### DIRECTIONS FOR THIS TASK
The records below hold a stretch from the line with "#[export] Instance Piece_eq_dec" through the line with "#[export] Instance Handshake_eq_dec"; return exactly those lines, ends included, and nothing more.

### SOURCE DATA
- - -
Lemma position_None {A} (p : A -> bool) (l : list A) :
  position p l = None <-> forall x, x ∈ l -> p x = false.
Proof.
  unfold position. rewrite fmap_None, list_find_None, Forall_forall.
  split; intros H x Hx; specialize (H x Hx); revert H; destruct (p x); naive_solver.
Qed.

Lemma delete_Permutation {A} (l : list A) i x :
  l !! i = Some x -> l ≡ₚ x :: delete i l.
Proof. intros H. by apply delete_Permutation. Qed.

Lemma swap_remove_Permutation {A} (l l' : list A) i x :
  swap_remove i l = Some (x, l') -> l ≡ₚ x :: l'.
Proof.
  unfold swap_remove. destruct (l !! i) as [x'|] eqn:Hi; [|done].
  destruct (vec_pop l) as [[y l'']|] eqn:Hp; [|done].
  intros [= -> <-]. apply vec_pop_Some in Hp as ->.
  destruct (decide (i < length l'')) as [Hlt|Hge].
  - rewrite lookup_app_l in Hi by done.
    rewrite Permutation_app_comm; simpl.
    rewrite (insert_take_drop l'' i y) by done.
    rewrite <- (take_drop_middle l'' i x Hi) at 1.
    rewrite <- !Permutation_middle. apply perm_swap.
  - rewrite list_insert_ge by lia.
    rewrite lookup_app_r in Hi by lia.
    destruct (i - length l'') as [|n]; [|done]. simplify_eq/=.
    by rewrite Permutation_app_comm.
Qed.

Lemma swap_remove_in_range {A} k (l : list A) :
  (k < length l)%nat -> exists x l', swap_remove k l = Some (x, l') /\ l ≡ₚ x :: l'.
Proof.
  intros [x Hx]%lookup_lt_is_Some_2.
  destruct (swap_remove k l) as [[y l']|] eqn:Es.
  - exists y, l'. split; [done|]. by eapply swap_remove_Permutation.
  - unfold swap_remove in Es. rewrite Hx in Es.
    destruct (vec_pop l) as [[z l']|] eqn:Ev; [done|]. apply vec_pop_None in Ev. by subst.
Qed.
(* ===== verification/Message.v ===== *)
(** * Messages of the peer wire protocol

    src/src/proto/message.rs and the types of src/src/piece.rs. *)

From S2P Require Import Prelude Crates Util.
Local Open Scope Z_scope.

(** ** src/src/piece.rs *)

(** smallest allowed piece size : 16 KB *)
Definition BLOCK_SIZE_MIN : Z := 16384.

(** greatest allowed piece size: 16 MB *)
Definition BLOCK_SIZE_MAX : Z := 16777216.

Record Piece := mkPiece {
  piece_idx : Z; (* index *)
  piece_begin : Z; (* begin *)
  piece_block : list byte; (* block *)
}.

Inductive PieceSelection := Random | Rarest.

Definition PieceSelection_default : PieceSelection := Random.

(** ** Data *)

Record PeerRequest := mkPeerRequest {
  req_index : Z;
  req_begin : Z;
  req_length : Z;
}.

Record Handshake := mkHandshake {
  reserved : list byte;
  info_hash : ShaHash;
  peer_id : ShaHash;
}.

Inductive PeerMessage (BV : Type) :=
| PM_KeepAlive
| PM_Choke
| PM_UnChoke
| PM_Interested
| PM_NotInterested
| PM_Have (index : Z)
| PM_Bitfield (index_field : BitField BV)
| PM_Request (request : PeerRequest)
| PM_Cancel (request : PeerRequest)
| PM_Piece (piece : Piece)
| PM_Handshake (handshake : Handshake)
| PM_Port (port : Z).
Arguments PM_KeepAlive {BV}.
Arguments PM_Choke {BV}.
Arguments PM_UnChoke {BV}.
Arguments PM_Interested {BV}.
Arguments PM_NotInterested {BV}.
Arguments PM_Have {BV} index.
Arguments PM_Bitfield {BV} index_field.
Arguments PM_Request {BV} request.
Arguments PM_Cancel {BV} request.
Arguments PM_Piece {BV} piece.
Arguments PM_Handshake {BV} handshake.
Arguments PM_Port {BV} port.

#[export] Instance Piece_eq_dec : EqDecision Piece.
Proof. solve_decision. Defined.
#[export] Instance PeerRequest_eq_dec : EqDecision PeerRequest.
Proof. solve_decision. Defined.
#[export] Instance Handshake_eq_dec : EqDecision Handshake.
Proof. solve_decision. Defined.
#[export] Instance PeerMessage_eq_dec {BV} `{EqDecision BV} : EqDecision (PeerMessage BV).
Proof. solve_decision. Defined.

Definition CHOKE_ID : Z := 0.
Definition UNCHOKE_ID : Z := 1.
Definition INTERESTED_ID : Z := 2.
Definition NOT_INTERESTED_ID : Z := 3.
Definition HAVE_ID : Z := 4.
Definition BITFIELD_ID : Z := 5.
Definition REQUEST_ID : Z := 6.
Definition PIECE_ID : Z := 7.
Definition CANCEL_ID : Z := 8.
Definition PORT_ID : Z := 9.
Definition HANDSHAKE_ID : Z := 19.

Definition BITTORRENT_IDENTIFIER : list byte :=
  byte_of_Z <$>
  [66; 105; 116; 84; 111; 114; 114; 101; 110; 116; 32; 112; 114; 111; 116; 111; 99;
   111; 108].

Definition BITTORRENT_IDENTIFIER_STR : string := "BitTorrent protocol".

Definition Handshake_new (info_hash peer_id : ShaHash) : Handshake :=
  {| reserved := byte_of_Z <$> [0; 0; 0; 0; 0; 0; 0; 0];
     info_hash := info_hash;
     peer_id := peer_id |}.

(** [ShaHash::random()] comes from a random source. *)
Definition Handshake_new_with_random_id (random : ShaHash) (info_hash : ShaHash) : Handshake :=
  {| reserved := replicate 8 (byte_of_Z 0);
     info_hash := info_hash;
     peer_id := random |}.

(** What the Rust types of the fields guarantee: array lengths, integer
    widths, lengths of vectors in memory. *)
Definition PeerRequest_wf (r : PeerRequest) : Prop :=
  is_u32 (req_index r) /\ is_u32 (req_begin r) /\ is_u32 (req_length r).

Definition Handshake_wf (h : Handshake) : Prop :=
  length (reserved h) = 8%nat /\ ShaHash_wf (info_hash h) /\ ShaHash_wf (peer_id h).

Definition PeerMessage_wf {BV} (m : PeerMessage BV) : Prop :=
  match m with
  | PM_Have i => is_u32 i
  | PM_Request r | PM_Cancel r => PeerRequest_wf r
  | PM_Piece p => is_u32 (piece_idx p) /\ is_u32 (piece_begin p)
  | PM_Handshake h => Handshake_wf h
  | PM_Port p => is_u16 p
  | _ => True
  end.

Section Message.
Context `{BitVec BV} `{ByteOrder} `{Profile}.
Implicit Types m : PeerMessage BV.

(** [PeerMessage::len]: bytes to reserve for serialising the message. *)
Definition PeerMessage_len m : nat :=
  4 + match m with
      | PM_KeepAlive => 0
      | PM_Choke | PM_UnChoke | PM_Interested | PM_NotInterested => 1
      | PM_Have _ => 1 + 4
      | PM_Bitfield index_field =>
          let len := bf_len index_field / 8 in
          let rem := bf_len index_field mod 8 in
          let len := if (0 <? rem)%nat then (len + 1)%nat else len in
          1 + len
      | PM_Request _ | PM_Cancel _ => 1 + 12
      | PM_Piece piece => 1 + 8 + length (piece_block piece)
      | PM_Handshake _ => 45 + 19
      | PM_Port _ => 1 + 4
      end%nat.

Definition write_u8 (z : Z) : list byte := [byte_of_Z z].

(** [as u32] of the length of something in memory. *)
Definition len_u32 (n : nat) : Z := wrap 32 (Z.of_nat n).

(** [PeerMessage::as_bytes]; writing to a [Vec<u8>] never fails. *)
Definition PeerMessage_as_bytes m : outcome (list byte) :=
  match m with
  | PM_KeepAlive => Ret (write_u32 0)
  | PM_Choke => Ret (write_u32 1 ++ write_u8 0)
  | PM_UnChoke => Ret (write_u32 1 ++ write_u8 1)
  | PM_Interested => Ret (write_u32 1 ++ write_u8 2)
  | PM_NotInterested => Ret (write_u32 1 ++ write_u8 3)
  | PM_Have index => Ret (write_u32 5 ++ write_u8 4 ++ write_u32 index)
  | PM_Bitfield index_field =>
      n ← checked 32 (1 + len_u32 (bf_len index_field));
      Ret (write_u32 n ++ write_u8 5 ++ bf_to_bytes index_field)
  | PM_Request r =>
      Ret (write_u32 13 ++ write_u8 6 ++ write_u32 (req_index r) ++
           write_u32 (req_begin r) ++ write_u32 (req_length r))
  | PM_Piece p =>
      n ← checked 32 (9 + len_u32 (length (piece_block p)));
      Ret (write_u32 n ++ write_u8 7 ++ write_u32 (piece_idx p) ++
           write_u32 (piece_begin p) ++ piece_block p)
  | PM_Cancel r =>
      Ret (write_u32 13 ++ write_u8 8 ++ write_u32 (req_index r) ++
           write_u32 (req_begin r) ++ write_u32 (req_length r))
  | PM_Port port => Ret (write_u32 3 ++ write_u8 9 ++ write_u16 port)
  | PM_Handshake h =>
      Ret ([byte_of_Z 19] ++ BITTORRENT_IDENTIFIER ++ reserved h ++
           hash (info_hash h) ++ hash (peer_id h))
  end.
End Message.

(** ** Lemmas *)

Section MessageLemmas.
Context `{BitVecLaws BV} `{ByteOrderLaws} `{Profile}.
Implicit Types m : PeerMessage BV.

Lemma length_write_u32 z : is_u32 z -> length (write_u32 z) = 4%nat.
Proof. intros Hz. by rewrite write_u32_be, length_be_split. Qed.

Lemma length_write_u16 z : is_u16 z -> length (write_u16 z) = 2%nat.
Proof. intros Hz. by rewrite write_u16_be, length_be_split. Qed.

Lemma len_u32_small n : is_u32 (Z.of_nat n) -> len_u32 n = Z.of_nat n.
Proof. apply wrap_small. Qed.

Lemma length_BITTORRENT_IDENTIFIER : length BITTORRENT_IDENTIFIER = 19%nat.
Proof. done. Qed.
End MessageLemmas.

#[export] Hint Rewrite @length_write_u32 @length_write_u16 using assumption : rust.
- - -
### RESULT FOR THIS EXERCISE
#[export] Instance Piece_eq_dec : EqDecision Piece.
Proof. solve_decision. Defined.
#[export] Instance PeerRequest_eq_dec : EqDecision PeerRequest.
Proof. solve_decision. Defined.
#[export] Instance Handshake_eq_dec : EqDecision Handshake.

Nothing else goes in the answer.